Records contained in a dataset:
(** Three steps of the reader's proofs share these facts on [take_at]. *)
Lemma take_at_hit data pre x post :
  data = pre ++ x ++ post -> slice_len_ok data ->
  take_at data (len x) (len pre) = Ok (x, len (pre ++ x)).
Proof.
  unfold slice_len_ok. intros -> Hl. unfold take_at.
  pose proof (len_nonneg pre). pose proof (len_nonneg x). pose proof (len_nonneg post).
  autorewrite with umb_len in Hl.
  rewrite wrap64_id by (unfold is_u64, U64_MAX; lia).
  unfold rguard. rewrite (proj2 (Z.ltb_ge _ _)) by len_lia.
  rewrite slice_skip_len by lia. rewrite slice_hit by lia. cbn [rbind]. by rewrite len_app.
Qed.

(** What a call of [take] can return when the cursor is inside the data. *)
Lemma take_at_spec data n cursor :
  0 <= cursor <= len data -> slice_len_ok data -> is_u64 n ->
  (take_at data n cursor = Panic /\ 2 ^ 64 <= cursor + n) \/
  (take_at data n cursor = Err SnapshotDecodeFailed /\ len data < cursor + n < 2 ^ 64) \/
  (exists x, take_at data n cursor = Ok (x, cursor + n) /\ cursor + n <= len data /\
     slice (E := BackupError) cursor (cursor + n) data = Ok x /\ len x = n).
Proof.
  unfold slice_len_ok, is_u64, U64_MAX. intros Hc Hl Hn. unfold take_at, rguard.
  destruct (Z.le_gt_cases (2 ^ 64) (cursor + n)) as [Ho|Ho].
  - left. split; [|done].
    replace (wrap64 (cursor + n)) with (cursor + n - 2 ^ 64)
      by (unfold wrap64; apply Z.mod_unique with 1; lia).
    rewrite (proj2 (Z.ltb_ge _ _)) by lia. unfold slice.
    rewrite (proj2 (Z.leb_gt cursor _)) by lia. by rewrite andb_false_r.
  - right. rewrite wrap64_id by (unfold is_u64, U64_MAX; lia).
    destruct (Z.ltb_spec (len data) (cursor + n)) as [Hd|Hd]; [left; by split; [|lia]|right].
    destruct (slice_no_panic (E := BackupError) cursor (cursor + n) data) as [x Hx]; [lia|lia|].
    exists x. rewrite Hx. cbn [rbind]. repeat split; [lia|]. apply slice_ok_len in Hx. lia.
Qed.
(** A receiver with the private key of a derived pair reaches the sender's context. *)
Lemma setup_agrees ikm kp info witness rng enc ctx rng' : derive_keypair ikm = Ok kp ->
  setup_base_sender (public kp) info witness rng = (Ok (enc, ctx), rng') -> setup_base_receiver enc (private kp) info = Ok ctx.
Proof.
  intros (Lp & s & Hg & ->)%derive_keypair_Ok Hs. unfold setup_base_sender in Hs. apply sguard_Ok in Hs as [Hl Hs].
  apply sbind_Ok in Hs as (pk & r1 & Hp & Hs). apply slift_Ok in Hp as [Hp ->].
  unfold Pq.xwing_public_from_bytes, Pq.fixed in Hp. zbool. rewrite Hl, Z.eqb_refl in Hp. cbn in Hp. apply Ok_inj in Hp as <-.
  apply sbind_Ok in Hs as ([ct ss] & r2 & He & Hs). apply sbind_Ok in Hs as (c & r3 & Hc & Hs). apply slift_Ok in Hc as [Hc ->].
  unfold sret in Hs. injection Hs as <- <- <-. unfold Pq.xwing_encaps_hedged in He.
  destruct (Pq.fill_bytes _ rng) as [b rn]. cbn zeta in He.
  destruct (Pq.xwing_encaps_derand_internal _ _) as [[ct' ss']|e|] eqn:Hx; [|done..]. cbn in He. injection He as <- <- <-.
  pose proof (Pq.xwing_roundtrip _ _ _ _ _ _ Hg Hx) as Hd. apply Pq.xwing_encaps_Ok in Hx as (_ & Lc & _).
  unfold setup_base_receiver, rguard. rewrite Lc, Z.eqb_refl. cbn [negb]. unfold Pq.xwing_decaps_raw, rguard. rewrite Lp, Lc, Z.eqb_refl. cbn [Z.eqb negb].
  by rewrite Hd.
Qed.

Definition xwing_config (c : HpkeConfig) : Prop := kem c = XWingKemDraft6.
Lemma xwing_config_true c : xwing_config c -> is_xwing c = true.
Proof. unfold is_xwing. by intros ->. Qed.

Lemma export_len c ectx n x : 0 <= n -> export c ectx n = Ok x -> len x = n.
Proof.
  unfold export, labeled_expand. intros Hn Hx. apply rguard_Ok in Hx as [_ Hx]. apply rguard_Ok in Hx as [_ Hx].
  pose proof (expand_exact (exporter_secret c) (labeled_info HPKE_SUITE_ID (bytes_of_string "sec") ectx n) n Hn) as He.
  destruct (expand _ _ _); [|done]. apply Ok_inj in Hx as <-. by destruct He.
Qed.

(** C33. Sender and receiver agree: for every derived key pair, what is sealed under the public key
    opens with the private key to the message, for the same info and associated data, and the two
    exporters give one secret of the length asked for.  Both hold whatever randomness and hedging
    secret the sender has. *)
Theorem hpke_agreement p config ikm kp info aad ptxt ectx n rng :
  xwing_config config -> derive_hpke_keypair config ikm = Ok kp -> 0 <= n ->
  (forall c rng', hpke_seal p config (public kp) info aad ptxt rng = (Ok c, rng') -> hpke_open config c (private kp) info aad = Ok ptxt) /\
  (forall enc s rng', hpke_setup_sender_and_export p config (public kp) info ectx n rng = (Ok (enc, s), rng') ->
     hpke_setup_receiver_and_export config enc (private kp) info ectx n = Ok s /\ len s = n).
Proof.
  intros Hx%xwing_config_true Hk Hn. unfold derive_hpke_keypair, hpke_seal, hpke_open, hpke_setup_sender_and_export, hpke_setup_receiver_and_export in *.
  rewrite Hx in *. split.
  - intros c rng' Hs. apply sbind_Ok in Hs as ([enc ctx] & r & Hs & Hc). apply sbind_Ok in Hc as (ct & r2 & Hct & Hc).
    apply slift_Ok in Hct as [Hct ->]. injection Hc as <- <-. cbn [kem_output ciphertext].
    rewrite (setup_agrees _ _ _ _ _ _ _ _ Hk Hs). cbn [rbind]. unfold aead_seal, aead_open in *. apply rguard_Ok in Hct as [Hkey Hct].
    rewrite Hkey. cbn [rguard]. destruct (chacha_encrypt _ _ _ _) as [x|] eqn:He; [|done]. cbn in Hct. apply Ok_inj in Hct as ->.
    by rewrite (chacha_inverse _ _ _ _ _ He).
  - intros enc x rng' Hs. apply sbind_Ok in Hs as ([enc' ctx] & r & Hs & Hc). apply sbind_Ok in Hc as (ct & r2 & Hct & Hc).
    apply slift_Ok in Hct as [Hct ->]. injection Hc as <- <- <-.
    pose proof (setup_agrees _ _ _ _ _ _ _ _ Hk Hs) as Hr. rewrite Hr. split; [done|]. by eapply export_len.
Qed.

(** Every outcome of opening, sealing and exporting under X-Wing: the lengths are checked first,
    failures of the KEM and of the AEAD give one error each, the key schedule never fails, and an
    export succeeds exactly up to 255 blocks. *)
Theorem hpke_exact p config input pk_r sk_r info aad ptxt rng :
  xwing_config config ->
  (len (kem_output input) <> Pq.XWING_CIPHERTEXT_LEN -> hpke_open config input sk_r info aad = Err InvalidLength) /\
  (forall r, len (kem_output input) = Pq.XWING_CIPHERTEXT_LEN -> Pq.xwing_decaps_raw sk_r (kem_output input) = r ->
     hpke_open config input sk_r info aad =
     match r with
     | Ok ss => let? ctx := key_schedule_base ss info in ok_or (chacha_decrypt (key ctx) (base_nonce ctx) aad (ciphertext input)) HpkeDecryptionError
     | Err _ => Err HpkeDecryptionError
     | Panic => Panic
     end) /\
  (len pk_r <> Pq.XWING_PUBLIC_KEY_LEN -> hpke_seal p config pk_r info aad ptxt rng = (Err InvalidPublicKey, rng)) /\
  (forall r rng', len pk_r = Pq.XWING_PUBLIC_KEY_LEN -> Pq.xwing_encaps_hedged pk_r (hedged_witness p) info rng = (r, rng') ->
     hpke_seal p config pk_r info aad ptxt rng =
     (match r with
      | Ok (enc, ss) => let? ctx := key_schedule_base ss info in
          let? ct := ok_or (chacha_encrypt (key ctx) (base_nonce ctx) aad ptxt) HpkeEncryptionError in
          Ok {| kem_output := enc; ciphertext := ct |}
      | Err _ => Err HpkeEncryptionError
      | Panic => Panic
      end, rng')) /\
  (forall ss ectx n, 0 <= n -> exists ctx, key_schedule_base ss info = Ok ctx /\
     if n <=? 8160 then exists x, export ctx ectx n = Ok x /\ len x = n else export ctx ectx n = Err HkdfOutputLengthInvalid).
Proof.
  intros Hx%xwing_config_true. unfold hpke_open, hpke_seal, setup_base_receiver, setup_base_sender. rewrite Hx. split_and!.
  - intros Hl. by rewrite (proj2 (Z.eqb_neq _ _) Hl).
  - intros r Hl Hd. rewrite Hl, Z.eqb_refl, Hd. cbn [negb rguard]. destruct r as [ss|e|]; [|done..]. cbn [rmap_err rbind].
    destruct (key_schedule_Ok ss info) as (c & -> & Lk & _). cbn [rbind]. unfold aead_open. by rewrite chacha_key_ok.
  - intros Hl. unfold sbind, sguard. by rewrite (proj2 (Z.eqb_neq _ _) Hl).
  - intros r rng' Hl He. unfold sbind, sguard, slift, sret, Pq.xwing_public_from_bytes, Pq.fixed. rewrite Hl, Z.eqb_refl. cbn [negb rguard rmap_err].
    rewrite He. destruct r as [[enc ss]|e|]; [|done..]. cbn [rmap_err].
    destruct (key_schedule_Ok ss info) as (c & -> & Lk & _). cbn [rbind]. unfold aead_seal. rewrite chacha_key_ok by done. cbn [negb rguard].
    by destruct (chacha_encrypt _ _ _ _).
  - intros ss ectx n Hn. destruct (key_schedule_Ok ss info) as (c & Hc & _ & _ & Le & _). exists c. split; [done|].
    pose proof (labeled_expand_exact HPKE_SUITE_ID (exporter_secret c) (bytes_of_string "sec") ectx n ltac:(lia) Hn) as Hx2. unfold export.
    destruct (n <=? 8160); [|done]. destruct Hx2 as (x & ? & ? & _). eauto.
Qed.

▶ [WHAT YOU SHOULD DO]
Looking at the data above, return every line from the one with "(forall r rng', len" down to the one with "Ok (enc, ss)", exactly and inclusively.

▶ [OUTPUT FOR THIS TASK]
  (forall r rng', len pk_r = Pq.XWING_PUBLIC_KEY_LEN -> Pq.xwing_encaps_hedged pk_r (hedged_witness p) info rng = (r, rng') ->
     hpke_seal p config pk_r info aad ptxt rng =
     (match r with
      | Ok (enc, ss) => let? ctx := key_schedule_base ss info in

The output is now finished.